● **THE PROBLEM**
Copy each line below in which the string "foldl" appears.

● **EXCERPTED RECORDS**
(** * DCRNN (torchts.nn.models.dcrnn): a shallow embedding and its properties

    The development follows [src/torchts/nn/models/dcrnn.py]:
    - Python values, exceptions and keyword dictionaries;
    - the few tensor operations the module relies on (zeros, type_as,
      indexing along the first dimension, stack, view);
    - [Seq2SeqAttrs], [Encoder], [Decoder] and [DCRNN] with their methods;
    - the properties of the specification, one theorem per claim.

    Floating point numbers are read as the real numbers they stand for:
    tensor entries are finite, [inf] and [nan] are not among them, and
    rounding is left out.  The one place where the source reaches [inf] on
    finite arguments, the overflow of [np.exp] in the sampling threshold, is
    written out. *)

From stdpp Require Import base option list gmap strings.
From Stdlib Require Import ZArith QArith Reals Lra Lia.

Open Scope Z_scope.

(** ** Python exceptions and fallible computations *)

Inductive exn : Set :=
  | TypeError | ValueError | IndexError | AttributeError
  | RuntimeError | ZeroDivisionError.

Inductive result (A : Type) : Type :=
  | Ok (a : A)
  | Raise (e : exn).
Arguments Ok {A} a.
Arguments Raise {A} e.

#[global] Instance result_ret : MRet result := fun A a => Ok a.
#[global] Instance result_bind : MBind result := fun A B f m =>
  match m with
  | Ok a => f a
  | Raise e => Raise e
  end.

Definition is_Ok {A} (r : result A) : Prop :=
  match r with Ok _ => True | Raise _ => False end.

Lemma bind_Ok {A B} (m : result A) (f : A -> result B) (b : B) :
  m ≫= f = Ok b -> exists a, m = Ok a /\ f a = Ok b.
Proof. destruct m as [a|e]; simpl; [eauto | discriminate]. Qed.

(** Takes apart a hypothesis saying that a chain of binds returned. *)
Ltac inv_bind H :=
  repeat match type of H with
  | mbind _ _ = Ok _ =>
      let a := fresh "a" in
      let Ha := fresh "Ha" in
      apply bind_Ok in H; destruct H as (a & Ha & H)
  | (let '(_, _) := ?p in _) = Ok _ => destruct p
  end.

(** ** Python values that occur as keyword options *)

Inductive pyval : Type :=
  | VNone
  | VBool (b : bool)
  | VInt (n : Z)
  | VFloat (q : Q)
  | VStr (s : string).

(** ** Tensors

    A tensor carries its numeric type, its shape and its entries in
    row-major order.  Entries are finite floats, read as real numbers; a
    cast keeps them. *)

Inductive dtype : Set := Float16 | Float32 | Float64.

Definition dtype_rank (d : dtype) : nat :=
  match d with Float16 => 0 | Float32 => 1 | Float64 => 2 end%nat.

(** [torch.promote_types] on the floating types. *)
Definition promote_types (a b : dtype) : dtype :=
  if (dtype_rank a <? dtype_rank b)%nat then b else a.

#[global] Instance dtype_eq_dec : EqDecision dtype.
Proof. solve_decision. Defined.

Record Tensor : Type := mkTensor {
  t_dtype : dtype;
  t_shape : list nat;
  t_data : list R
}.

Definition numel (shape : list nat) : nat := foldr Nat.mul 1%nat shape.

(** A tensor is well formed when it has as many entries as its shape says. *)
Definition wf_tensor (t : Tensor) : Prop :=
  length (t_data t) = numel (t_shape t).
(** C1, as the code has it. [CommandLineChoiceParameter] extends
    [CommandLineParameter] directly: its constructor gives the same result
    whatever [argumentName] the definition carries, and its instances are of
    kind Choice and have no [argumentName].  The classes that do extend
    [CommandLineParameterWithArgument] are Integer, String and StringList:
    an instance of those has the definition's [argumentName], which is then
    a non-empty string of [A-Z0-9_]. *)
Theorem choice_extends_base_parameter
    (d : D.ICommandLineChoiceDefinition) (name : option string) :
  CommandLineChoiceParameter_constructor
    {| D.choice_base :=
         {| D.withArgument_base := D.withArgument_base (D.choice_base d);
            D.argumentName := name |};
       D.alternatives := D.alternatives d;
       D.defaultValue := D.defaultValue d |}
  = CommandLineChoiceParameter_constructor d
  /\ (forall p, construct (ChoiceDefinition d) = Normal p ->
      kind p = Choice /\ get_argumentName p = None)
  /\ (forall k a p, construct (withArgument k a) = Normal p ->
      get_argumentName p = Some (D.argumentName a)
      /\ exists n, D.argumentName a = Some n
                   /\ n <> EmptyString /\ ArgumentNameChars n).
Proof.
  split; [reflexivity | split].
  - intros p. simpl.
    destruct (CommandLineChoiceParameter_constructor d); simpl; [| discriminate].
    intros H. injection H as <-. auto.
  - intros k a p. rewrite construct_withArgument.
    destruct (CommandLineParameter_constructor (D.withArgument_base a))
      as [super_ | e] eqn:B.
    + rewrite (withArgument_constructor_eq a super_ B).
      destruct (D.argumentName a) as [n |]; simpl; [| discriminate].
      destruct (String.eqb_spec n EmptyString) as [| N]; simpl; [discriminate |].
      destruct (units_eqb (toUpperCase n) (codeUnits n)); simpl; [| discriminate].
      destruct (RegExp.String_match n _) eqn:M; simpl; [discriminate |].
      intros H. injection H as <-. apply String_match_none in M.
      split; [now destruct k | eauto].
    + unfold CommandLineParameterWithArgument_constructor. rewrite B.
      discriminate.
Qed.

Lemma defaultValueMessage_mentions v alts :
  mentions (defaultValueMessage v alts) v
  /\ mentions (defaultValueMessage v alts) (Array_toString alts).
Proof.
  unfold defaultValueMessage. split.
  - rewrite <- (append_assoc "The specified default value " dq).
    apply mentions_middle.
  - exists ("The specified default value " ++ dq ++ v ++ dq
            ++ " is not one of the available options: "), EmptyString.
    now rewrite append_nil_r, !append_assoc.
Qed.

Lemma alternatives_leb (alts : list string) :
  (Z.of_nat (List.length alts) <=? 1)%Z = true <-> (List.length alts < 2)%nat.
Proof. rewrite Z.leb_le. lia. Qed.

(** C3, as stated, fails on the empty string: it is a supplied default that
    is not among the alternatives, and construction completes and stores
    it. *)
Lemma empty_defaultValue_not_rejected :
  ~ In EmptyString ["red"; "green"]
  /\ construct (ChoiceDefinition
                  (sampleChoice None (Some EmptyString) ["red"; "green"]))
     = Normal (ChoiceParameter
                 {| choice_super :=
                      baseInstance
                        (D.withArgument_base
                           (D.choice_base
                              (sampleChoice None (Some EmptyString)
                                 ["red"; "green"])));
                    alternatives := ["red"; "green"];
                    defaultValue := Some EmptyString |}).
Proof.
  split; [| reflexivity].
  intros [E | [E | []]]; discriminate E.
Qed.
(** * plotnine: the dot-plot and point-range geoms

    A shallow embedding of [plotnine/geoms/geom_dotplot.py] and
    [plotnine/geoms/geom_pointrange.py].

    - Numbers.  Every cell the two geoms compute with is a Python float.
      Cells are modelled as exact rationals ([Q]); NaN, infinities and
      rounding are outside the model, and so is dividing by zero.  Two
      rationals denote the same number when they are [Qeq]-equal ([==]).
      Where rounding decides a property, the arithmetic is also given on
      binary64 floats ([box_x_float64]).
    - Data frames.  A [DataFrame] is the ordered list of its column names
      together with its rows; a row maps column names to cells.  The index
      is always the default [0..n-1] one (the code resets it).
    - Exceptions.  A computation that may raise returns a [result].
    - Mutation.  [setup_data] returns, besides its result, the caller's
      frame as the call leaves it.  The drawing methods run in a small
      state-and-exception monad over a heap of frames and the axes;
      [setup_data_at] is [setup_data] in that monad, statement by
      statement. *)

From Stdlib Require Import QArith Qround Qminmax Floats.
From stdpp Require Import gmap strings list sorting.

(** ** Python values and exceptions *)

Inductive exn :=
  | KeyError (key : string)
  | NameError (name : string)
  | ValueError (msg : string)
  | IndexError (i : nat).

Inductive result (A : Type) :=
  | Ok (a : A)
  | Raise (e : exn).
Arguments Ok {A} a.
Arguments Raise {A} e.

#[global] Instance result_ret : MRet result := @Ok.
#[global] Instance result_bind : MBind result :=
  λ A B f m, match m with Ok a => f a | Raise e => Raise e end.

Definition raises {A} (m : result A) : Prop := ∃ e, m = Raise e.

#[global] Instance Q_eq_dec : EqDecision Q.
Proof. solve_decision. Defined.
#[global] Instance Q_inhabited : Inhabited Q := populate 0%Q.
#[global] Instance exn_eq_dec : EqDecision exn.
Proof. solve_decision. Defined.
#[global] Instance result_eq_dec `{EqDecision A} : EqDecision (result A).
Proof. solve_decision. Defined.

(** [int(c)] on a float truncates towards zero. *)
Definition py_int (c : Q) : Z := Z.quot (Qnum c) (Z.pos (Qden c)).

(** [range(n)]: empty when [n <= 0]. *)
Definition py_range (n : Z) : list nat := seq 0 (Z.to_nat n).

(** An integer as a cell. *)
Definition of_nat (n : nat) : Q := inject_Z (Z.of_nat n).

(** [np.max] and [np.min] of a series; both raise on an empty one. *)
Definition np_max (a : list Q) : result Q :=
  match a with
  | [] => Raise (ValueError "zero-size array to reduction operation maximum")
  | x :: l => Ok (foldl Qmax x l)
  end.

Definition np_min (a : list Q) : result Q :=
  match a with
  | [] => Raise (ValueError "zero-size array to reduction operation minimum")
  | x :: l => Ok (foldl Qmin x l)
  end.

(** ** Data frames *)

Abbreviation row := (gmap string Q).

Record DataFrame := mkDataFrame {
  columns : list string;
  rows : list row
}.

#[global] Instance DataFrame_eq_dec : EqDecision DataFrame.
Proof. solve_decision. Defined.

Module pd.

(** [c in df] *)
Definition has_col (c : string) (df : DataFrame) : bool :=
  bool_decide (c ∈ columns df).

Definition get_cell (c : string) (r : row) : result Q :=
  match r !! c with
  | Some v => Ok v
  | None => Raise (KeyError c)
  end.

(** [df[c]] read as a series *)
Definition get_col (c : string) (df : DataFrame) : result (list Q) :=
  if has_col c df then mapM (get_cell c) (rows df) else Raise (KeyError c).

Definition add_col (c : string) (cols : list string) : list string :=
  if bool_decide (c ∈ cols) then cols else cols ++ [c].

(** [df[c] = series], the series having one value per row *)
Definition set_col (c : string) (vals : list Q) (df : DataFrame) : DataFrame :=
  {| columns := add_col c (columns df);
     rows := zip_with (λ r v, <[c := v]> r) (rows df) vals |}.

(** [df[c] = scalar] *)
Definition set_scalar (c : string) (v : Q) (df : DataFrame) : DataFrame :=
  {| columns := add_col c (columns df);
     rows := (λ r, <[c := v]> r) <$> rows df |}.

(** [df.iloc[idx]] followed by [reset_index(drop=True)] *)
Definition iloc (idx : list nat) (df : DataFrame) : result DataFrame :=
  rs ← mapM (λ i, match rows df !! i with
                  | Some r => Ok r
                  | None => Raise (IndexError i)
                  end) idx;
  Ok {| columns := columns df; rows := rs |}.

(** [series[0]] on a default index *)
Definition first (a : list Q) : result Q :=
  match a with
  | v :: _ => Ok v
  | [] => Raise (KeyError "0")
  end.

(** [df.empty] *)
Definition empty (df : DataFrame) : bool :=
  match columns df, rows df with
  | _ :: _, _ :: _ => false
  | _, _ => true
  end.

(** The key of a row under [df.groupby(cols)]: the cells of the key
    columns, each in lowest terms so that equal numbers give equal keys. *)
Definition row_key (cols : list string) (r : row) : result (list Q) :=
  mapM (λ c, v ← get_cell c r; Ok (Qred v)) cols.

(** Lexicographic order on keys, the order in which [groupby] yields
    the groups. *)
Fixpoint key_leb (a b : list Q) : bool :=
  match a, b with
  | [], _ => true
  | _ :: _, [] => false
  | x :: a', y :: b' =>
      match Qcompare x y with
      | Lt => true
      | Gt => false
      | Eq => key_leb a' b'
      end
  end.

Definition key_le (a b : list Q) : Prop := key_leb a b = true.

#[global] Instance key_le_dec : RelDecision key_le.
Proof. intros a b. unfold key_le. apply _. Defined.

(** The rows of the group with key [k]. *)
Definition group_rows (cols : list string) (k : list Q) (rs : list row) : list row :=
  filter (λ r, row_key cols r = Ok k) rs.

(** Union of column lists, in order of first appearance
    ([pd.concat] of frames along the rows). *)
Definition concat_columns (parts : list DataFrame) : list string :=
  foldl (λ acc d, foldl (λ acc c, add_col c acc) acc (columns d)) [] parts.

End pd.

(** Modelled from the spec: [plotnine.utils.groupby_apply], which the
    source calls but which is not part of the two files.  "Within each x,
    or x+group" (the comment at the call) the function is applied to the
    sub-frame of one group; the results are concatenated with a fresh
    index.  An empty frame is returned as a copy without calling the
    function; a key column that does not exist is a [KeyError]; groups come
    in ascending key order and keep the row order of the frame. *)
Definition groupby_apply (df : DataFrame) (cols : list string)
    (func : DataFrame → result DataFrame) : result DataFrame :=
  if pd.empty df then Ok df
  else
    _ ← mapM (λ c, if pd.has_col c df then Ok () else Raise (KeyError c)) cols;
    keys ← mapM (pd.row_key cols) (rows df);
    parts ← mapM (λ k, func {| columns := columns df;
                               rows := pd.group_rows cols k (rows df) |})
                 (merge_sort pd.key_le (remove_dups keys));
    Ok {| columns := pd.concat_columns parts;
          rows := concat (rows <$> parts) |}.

● **EXERCISE SOLUTION**
  | x :: l => Ok (foldl Qmax x l)
  | x :: l => Ok (foldl Qmin x l)
  foldl (λ acc d, foldl (λ acc c, add_col c acc) acc (columns d)) [] parts.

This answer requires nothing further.